Pretty boring, pretty defensive.
Purposely boring, purposely boring.
But long-term contracts.
So when you have those long-term contracts, these essential assets, it provides diversification. This is something which is delivering returns or delivering growth that's not necessarily tied to what's going on in the broad economy. The fact is because it is such a core asset, when you're thinking of those, these are elements which have very inelastic demand.
You always need these things. They're at the base of what our societies, our municipalities are run on. So the fact that you have that stable demand, it is an asset that provides long-term, stable income. It can provide protection from inflation. But then when you add these different elements like AI demand, renewable energy demand, that's the growth.
(DESCRIPTION)
Grace Peters, Global Head of Investment Strategy, J.P. Morgan Private Bank
(SPEECH)
So what I'm hearing is that we've got the defensive, more steady eddy type of the infrastructure space, but also because of new capital expenditure that's being driven by governments and also companies, we've now got these new parts of the market delivering GDP plus type growth.

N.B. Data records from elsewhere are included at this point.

(* ===== verification/Config.v ===== *)
(** * The command line of the worker: [worker/src/main.rs]

    [parse_run_config], [parse_replica_addrs] and [validate_replica_addrs].  The
    environment is a function from names to values, as in the source. *)

From S2P Require Import Prelude Types RustStr RustParse.

Definition MAX_REPLICA_ADDRS : nat := 64.

Record RunConfig := mkRunConfig {
  replica_addr : string;
  runtime_mode : string;
  snapshotter : string;
  metrics_port : option Z;
  encryption_key_hex : string;
  test_process_controls : bool;
  test_process_base_port : Z;
  test_process_base_port_explicit : bool
}.

#[global] Instance RunConfig_eq_dec : EqDecision RunConfig.
Proof. solve_decision. Defined.

(** ** Replica addresses *)

(** The loop over the parts; [n] addresses are already kept. *)
Fixpoint collect_addrs (parts : list string) (n : nat) : list string :=
  match parts with
  | [] => []
  | part :: parts =>
    let addr := trim part in
    if str_is_empty addr then collect_addrs parts n
    else if (MAX_REPLICA_ADDRS <=? n)%nat then []
    else addr :: collect_addrs parts (S n)
  end.
Definition parse_replica_addrs (s : string) : list string := collect_addrs (split "," s) 0.

Fixpoint validate_replica_addrs (addrs : list string) : result unit string :=
  match addrs with
  | [] => Ok tt
  | addr :: addrs =>
    match parse_socket_addr addr with
    | None => Err ("replica address must be an IP socket address: " +:+ addr)%string
    | Some _ => validate_replica_addrs addrs
    end
  end.

(** ** Flags *)

Definition default_config : RunConfig :=
  mkRunConfig "" "process" "overlayfs" None "" false 15000 false.

Definition set_replica_addr (x : string) (c : RunConfig) : RunConfig :=
  mkRunConfig x (runtime_mode c) (snapshotter c) (metrics_port c) (encryption_key_hex c)
    (test_process_controls c) (test_process_base_port c) (test_process_base_port_explicit c).
Definition set_runtime_mode (x : string) (c : RunConfig) : RunConfig :=
  mkRunConfig (replica_addr c) x (snapshotter c) (metrics_port c) (encryption_key_hex c)
    (test_process_controls c) (test_process_base_port c) (test_process_base_port_explicit c).
Definition set_snapshotter (x : string) (c : RunConfig) : RunConfig :=
  mkRunConfig (replica_addr c) (runtime_mode c) x (metrics_port c) (encryption_key_hex c)
    (test_process_controls c) (test_process_base_port c) (test_process_base_port_explicit c).
Definition set_metrics_port (x : option Z) (c : RunConfig) : RunConfig :=
  mkRunConfig (replica_addr c) (runtime_mode c) (snapshotter c) x (encryption_key_hex c)
    (test_process_controls c) (test_process_base_port c) (test_process_base_port_explicit c).
Definition set_encryption_key_hex (x : string) (c : RunConfig) : RunConfig :=
  mkRunConfig (replica_addr c) (runtime_mode c) (snapshotter c) (metrics_port c) x
    (test_process_controls c) (test_process_base_port c) (test_process_base_port_explicit c).
Definition set_test_process_controls (c : RunConfig) : RunConfig :=
  mkRunConfig (replica_addr c) (runtime_mode c) (snapshotter c) (metrics_port c) (encryption_key_hex c)
    true (test_process_base_port c) (test_process_base_port_explicit c).
Definition set_test_process_base_port (x : Z) (c : RunConfig) : RunConfig :=
  mkRunConfig (replica_addr c) (runtime_mode c) (snapshotter c) (metrics_port c) (encryption_key_hex c)
    (test_process_controls c) x true.

(** The flags that take a value, as the arms of the source's [match]. *)
Definition value_flag (name value : string) : option (RunConfig → RunConfig) :=
  if String.eqb name "--runtime" then Some (set_runtime_mode value)
  else if String.eqb name "--snapshotter" then Some (set_snapshotter value)
  else if String.eqb name "--metrics-port" then Some (set_metrics_port (parse_unsigned U16_MAX value))
  else if String.eqb name "--encryption-key" then Some (set_encryption_key_hex value)
  else if String.eqb name "--test-process-base-port" then
    Some (set_test_process_base_port (default 0 (parse_unsigned U16_MAX value)))
  else None.

(** An argument on its own: the switch, or the first positional argument. *)
Definition lone_arg (arg : string) (c : RunConfig) : RunConfig :=
  if String.eqb arg "--test-process-controls" then set_test_process_controls c
  else if str_is_empty (replica_addr c) then set_replica_addr arg c
  else c.

(** The [while i < args.len()] loop; a value flag at the very end has no value and is
    an argument on its own. *)
Fixpoint parse_args (args : list string) (c : RunConfig) : RunConfig :=
  match args with
  | [] => c
  | arg :: rest =>
    match rest with
    | value :: rest' =>
      match value_flag arg value with
      | Some set => parse_args rest' (set c)
      | None => parse_args rest (lone_arg arg c)
      end
    | [] => lone_arg arg c
    end
  end.

(** What the environment adds. *)
Definition fill_from_env (env : string → option string) (c : RunConfig) : RunConfig :=
  let c := if String.eqb (snapshotter c) "overlayfs" then
             match env "HIVEMIND_SNAPSHOTTER" with
             | Some v => if str_is_empty v then c else set_snapshotter v c
             | None => c
             end
           else c in
  let c := match metrics_port c with
           | None => match env "HIVEMIND_AGENT_METRICS_PORT" with
                     | Some v => set_metrics_port (parse_unsigned U16_MAX v) c
                     | None => c
                     end
           | Some _ => c
           end in
  if str_is_empty (encryption_key_hex c) then
    match env "HIVEMIND_ENCRYPTION_KEY" with Some v => set_encryption_key_hex v c | None => c end
  else c.

Definition parse_run_config (args : list string) (env : string → option string) : RunConfig :=
  fill_from_env env (parse_args args default_config).

(** ** Command lines *)

(** The command line that asks for a configuration. *)
Definition command_line (c : RunConfig) : list string :=
  (if test_process_controls c then ["--test-process-controls"] else []) ++
  ["--runtime"; runtime_mode c] ++ ["--snapshotter"; snapshotter c] ++
  match metrics_port c with Some port => ["--metrics-port"; fmt_int port] | None => [] end ++
  (if str_is_empty (encryption_key_hex c) then [] else ["--encryption-key"; encryption_key_hex c]) ++
  (if test_process_base_port_explicit c then ["--test-process-base-port"; fmt_int (test_process_base_port c)]
   else []) ++
  [replica_addr c].

(** A configuration a command line can ask for. *)
Record config_wf (c : RunConfig) : Prop := {
  cw_addr : replica_addr c ≠ ""%string ∧ replica_addr c ≠ "--test-process-controls"%string;
  cw_metrics : ∀ p, metrics_port c = Some p → is_u16 p;
  cw_port : is_u16 (test_process_base_port c);
  cw_default : test_process_base_port_explicit c = false → test_process_base_port c = 15000
}.

(** A value flag and its value are taken in one step. *)
Lemma parse_args_value name value f rest c :
  value_flag name value = Some f → parse_args (name :: value :: rest) c = parse_args rest (f c).
Proof. intros E. cbn [parse_args]. by rewrite E. Qed.

Lemma parse_args_controls rest c :
  parse_args ("--test-process-controls"%string :: rest) c = parse_args rest (set_test_process_controls c).
Proof. by destruct rest. Qed.

Lemma parse_command_line c : config_wf c → parse_args (command_line c) default_config = c.
Proof.
  intros [[Ha Hne] Hm Hp Hd]. destruct c as [addr mode snap port key controls base explicit].
  unfold command_line. cbn [replica_addr runtime_mode snapshotter metrics_port encryption_key_hex
    test_process_controls test_process_base_port test_process_base_port_explicit] in *.
  assert (Htail : ∀ c, parse_args [addr] c = lone_arg addr c) by done.
  assert (Hlast : ∀ c, replica_addr c = ""%string → lone_arg addr c = set_replica_addr addr c).
  { intros c E. unfold lone_arg. rewrite (proj2 (String.eqb_neq _ _) Hne). by rewrite E. }
  destruct controls; cbn [app]; rewrite ?parse_args_controls;
    (erewrite parse_args_value by reflexivity); (erewrite parse_args_value by reflexivity);
    (destruct port as [p|]; cbn [app];
      [erewrite parse_args_value by reflexivity; rewrite parse_fmt_int by (by apply Hm)|]);
    (destruct key as [|k key]; cbn [str_is_empty app]; [|erewrite parse_args_value by reflexivity]);
    (destruct explicit; cbn [app];
      [erewrite parse_args_value by reflexivity; rewrite parse_fmt_int by done|rewrite Hd by done]);
    rewrite Htail, Hlast by reflexivity; reflexivity.
Qed.

(** The command line means what it says and takes precedence over the
    environment.  From the arguments that spell out any configuration, whatever the
    environment holds, [parse_run_config] gives back that configuration: the flags win,
    and only the snapshotter left at [overlayfs], an absent metrics port and an absent
    key are filled from their variables (the snapshotter only by a non-empty value, the
    port only by a number that is a [u16]). *)
Theorem command_line_roundtrip (c : RunConfig) (env : string → option string) :
  config_wf c →
  parse_run_config (command_line c) env =
  mkRunConfig (replica_addr c) (runtime_mode c)
    (if bool_decide (snapshotter c = "overlayfs"%string ∧
                     default ""%string (env "HIVEMIND_SNAPSHOTTER") ≠ ""%string)
     then default ""%string (env "HIVEMIND_SNAPSHOTTER") else snapshotter c)
    (match metrics_port c with
     | Some port => Some port
     | None => env "HIVEMIND_AGENT_METRICS_PORT" ≫= parse_unsigned U16_MAX
     end)
    (if bool_decide (encryption_key_hex c = ""%string)
     then default ""%string (env "HIVEMIND_ENCRYPTION_KEY") else encryption_key_hex c)
    (test_process_controls c) (test_process_base_port c) (test_process_base_port_explicit c).
Proof.
  intros Hc. unfold parse_run_config. rewrite parse_command_line by done. unfold fill_from_env.
  destruct c as [addr mode snap port key controls base explicit].
  cbn [replica_addr runtime_mode snapshotter metrics_port encryption_key_hex
    test_process_controls test_process_base_port test_process_base_port_explicit].
  destruct (String.eqb_spec snap "overlayfs") as [->|Hs].
  - destruct (env "HIVEMIND_SNAPSHOTTER") as [[|a v]|]; cbn;
      destruct port, key, (env "HIVEMIND_AGENT_METRICS_PORT"), (env "HIVEMIND_ENCRYPTION_KEY"); reflexivity.
  - rewrite (bool_decide_eq_false_2 (snap = _ ∧ _)) by by intros [].
    destruct port, key, (env "HIVEMIND_AGENT_METRICS_PORT"), (env "HIVEMIND_ENCRYPTION_KEY"); reflexivity.
Qed.

Definition sample_config : RunConfig :=
  mkRunConfig "10.0.0.1:9000,10.0.0.2:9000" "containerd" "nydus" (Some 8081) "" true 20000 true.

Lemma command_line_roundtrip_witness :
  parse_run_config (command_line sample_config) (λ _, Some "overlayfs"%string) =
    set_encryption_key_hex "overlayfs" sample_config ∧
  parse_replica_addrs (replica_addr sample_config) = ["10.0.0.1:9000"; "10.0.0.2:9000"]%string.
Proof.
  split; [|vm_compute; reflexivity].
  rewrite (command_line_roundtrip sample_config).
  - vm_compute. reflexivity.
  - constructor; simpl; [done| |int_lia|done]. intros p [= <-]. int_lia.
Defined.

(** An explicit [--snapshotter overlayfs] is not distinguished from the default, so the
    environment overrides the flag. *)
Theorem overlayfs_flag_loses_to_environment :
  snapshotter (parse_run_config ["10.0.0.1:9000"; "--snapshotter"; "overlayfs"]%string
    (λ name, if String.eqb name "HIVEMIND_SNAPSHOTTER" then Some "nydus"%string else None)) = "nydus"%string.
Proof. vm_compute. reflexivity. Qed.

(** ** Bounds and validity *)

Lemma collect_addrs_length parts n : (length (collect_addrs parts n) ≤ MAX_REPLICA_ADDRS - n)%nat.
Proof.
  revert n. induction parts as [|part parts IH]; intros n; cbn [collect_addrs length]; [lia|].
  destruct (str_is_empty _); [apply IH|]. destruct (Nat.leb_spec MAX_REPLICA_ADDRS n); cbn [length]; [lia|].
  specialize (IH (S n)). lia.
Qed.

Lemma validate_replica_addrs_ok addrs :
  validate_replica_addrs addrs = Ok tt ↔ Forall (λ a, is_Some (parse_socket_addr a)) addrs.
Proof.
  induction addrs as [|a addrs IH]; simpl; [by split; [constructor|]|].
  rewrite Forall_cons, <-IH. destruct (parse_socket_addr a); [by split; [eauto|intros []]|].
  split; [done|by intros [[] _]].
Qed.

And we think both work in a portfolio. You have that stable, core income-generating, low correlation to broad markets. But then you can combine that with the growth element as well. And that's why it's a very interesting space.
When you look since 2020, you've seen profits of infrastructure companies grow by 16% per annum. But yet returns in the markets have only been 4%. So that also gives a unique opportunity for investors to take advantage of that dislocation that is existing right now.
(DESCRIPTION)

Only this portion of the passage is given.